Paralelamente, também como lá, estaríamos discutindo uma ampla reforma administrativa para modernizar a máquina pública, torná-la mais eficiente, menos cara e muito, muito mais voltada para o cidadão – e não para a sua autoperpetuação. Para quem acha que isso tudo é contraditório, basta lembrar que o programa de reequilíbrio fiscal inglês partia do princípio de que havia como cortar e realocar gastos de forma a preservar os mais pobres e melhorar os serviços públicos. E assim foi feito. A premissa (que se verificou verdadeira) era que havia desperdício, falta de foco, privilégios e gastos públicos (muitos!) com baixo ou nenhum impacto econômico e social. Não só soa familiar como é.

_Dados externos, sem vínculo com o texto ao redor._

(** * viz-my-money: CSV ingestion and chart aggregation

    A shallow embedding of the CSV upload routines
    ([src/components/dashboard/UploadSection.tsx]) and of the chart
    aggregations (the two [ChartSection] components), together with the
    properties the specification states about them.

    Conventions of the embedding
    - a JavaScript string is the list of its UTF-16 code units ([jsstring]);
    - a JavaScript object used as a dictionary is an association list in
      insertion order, read back through [Object_entries]; the object
      literals of the chart section with a navigator also inherit from
      [Object.prototype] ([ObjectLiteral]);
    - [Array.prototype.sort] is a stable sort driven by the sign of the
      comparator, a [NaN] result counting as [+0];
    - stored amounts are integers counted in hundredths, as the
      [DECIMAL(12, 2)] columns of the transactions table hold them. *)

From Stdlib Require Import String Ascii.
From Stdlib Require Import List ZArith NArith Bool Lia.
From Stdlib Require Import Sorting.Sorted Sorting.Permutation.
From Stdlib Require Import DecimalPos.
Import ListNotations.

(* ================================================================== *)
(** * Part I. Definitions                                              *)
(* ================================================================== *)

(** ** JavaScript strings *)

Module JS.
Local Open Scope N_scope.

Definition jschar := N.
Definition jsstring := list jschar.

(** String literals of the source, written with ASCII characters. *)
Definition js (s : string) : jsstring :=
  map N_of_ascii (list_ascii_of_string s).
Arguments js s%_string.

Definition char_eqb (a b : jschar) : bool := N.eqb a b.

Fixpoint str_eqb (a b : jsstring) : bool :=
  match a, b with
  | [], [] => true
  | x :: a', y :: b' => char_eqb x y && str_eqb a' b'
  | _, _ => false
  end.

(** Code units the source names in character literals: the double quote,
    the comma, the line feed, the hyphen, the slash, the digit zero and
    the space. *)
Definition QUOTE : jschar := 34.
Definition COMMA : jschar := 44.
Definition NEWLINE : jschar := 10.
Definition DASH : jschar := 45.
Definition SLASH : jschar := 47.
Definition ZERO : jschar := 48.
Definition SPACE : jschar := 32.

(** ECMAScript [WhiteSpace] and [LineTerminator] code points, the set
    removed by [String.prototype.trim]. *)
Definition is_ws (c : jschar) : bool :=
  ((9 <=? c) && (c <=? 13)) || (c =? 32) || (c =? 160) || (c =? 5760)
  || ((8192 <=? c) && (c <=? 8202)) || (c =? 8232) || (c =? 8233)
  || (c =? 8239) || (c =? 8287) || (c =? 12288) || (c =? 65279).

Fixpoint trimStart (s : jsstring) : jsstring :=
  match s with
  | [] => []
  | c :: s' => if is_ws c then trimStart s' else s
  end.

Definition trimEnd (s : jsstring) : jsstring := rev (trimStart (rev s)).

Definition trim (s : jsstring) : jsstring := trimEnd (trimStart s).

(** [\d] of a regular expression without the [u] flag: ASCII digits. *)
Definition is_digit (c : jschar) : bool := (48 <=? c) && (c <=? 57).

Fixpoint startsWith (p s : jsstring) : bool :=
  match p, s with
  | [], _ => true
  | x :: p', y :: s' => char_eqb x y && startsWith p' s'
  | _ :: _, [] => false
  end.
(** C4 (amended): [delete] and [removeOneFromCache] dispatch [getKey] of
    their argument: the key [selectId] returns when the argument is an
    entity object, the argument itself when it is a raw key.
    [removeManyFromCache] applies the same [getKey] to every element when
    the first element is an object; when the first element is a raw key
    (or any other value that is not an object) it forwards the array
    unchanged, whatever its later elements are and without calling
    [getKey], which is the element-wise [getKey] provided no element is an
    object. *)
Theorem remove_commands_resolve_keys (this : EntityDispatcher) (s : Store) :
  (forall arg k,
     getKey this arg = Returned k ->
     delete this arg s =
       (Returned tt,
        Store_dispatch s (new_EntityAction (entityName this) SAVE_DELETE k)) /\
     removeOneFromCache this arg s =
       (Returned tt,
        Store_dispatch s (new_EntityAction (entityName this) REMOVE_ONE k))) /\
  (forall arg, isEntity arg = true -> getKey this arg = selectId this arg) /\
  (forall arg, isKey arg = true -> getKey this arg = Returned arg) /\
  (forall first rest keys,
     typeof first = "object" \/
       Forall (fun a => typeof a <> "object") (first :: rest) ->
     Js.map (getKey this) (first :: rest) = Returned keys ->
     removeManyFromCache this (ArgArray (first :: rest)) s =
       (Returned tt,
        Store_dispatch s
          (new_EntityAction (entityName this) REMOVE_MANY (VArr keys)))) /\
  (forall first rest,
     typeof first <> "object" ->
     removeManyFromCache this (ArgArray (first :: rest)) s =
       (Returned tt,
        Store_dispatch s
          (new_EntityAction (entityName this) REMOVE_MANY
             (VArr (first :: rest))))) /\
  (forall first rest,
     typeof first = "object" ->
     removeManyFromCache this (ArgArray (first :: rest)) s =
       match Js.map (getKey this) (first :: rest) with
       | Returned keys =>
           (Returned tt,
            Store_dispatch s
              (new_EntityAction (entityName this) REMOVE_MANY (VArr keys)))
       | Threw err => (Threw err, s)
       end).
Proof.
  split; [|split; [|split; [|split; [|split]]]].
  - intros arg k Hk. unfold delete, removeOneFromCache.
    rewrite !bind_eval, Hk. split; reflexivity.
  - intros arg H. apply getKey_object. by apply isEntity_typeof.
  - intros arg H. apply getKey_primitive. by apply isKey_typeof.
  - intros first rest keys [Hobj|Hprim] Hm.
    + rewrite removeManyFromCache_object_first by done. rewrite Hm. reflexivity.
    + rewrite (map_getKey_primitives this _ Hprim) in Hm. injection Hm as <-.
      apply removeManyFromCache_primitive_first. by inversion Hprim.
  - apply removeManyFromCache_primitive_first.
  - apply removeManyFromCache_object_first.
Qed.
(** What is trimmed is a run of the character. *)
Lemma trim_end_char_split c s :
  exists t, s = trim_end_char c s +:+ t /\ forall d, char_in d t = true -> d = c.
Proof.
  induction s as [|a s (t & Ht & Hc)]; simpl.
  - by exists "".
  - destruct (trim_end_char c s) as [|b u] eqn:E; simpl in *.
    + destruct (ascii_eqb a c) eqn:Ea; ascii_cases; simpl.
      * exists (String c t). split; [by rewrite Ht at 1|].
        intros d Hd. simpl in Hd. apply orb_true_iff in Hd as [Hd|Hd]; [|by auto].
        by apply ascii_eqb_eq in Hd.
      * exists t. by rewrite Ht at 1.
    + exists t. by rewrite Ht at 1.
Qed.

Lemma trim_end_char_id c s : ~ ends_with_char c s -> trim_end_char c s = s.
Proof.
  intros Hs. destruct (trim_end_char_split c s) as (t & Ht & Hc).
  assert (t = "") as ->; [|by rewrite sapp_nil_r in Ht].
  destruct (decide (t = "")) as [->|Hne]; [done|]. exfalso. apply Hs. clear Hs.
  rewrite Ht. generalize (trim_end_char c s). intros p. clear Ht.
  revert p. induction t as [|a t IH]; intros p; [done|].
  assert (a = c) as -> by (apply Hc; simpl; by rewrite ascii_eqb_refl).
  destruct t as [|b t].
  - by exists p.
  - destruct (IH ltac:(intros d Hd; apply Hc; simpl in *; by rewrite Hd, orb_true_r)
                 ltac:(done) (p +:+ String c "")) as [q Hq].
    exists q. rewrite <- Hq, sapp_assoc. done.
Qed.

Na Inglaterra de Cameron, o programa de reequilíbrio fiscal foi definido, apresentado e implementado com objetividade e clareza. A conta foi feita de trás para frente, definindo-se o tamanho do ajuste de acordo com patamares de endividamento que eliminassem as desconfianças quanto à solvência da dívida inglesa.
O programa foi inicialmente desenhado para cinco anos, monitorado nos seus indicadores. O objetivo de corte foi alcançado no tempo, desenhando uma trajetória de gastos que trouxe de volta a confiança dos agentes econômicos, o investimento e uma melhora notável na qualidade dos serviços públicos.
Parte do sucesso na execução do ajuste inglês se deve ao estabelecimento de uma “star chamber”, um comitê em que os membros do governo eram obrigados a justificar seus orçamentos para um grupo ministerial e de servidores escolhidos a dedo. Ali, os gastos eram desafiados para que cada área do governo explicasse suas linhas de despesa e justificasse os valores. Além disso, cada um deveria avaliar como poderia fazer mais com menos – e melhor. Daí para uma ampla reforma administrativa que diminuiu em 25% o número de servidores foi um pulo. Era o único caminho para chegar a melhores serviços públicos gastando menos e valorizando o bom servidor.
Algumas lições emergem do programa inglês. A primeira delas se refere à irrefutabilidade dos dados. A Inglaterra chegou ao final da crise com um déficit de quase 10% do PIB e com trajetória de gastos crescente. Não havia outro caminho senão agir. As ações poderiam se traduzir em aumento de impostos ou corte de gastos. Optou-se pelo segundo, com transparência e comunicação claras. Não se desperdiçou a oportunidade da crise e entendeu-se que momentos de mudança estão aí para que mudanças profundas de curso sejam feitas.
Mas no Brasil, em vez de fazermos essa ampla discussão, explicitando a alocação dos gastos públicos, desafiando o Orçamento que tende a ser sempre a repetição do número do ano passado acrescido de algum porcentual, e definindo prioridades com o objetivo de buscar o desenvolvimento econômico e a redução da desigualdade social, o que fazemos é pressionar pelo fim do teto de gastos. Como se aumento de gastos fosse diminuir – e não ampliar – a atual ineficiência.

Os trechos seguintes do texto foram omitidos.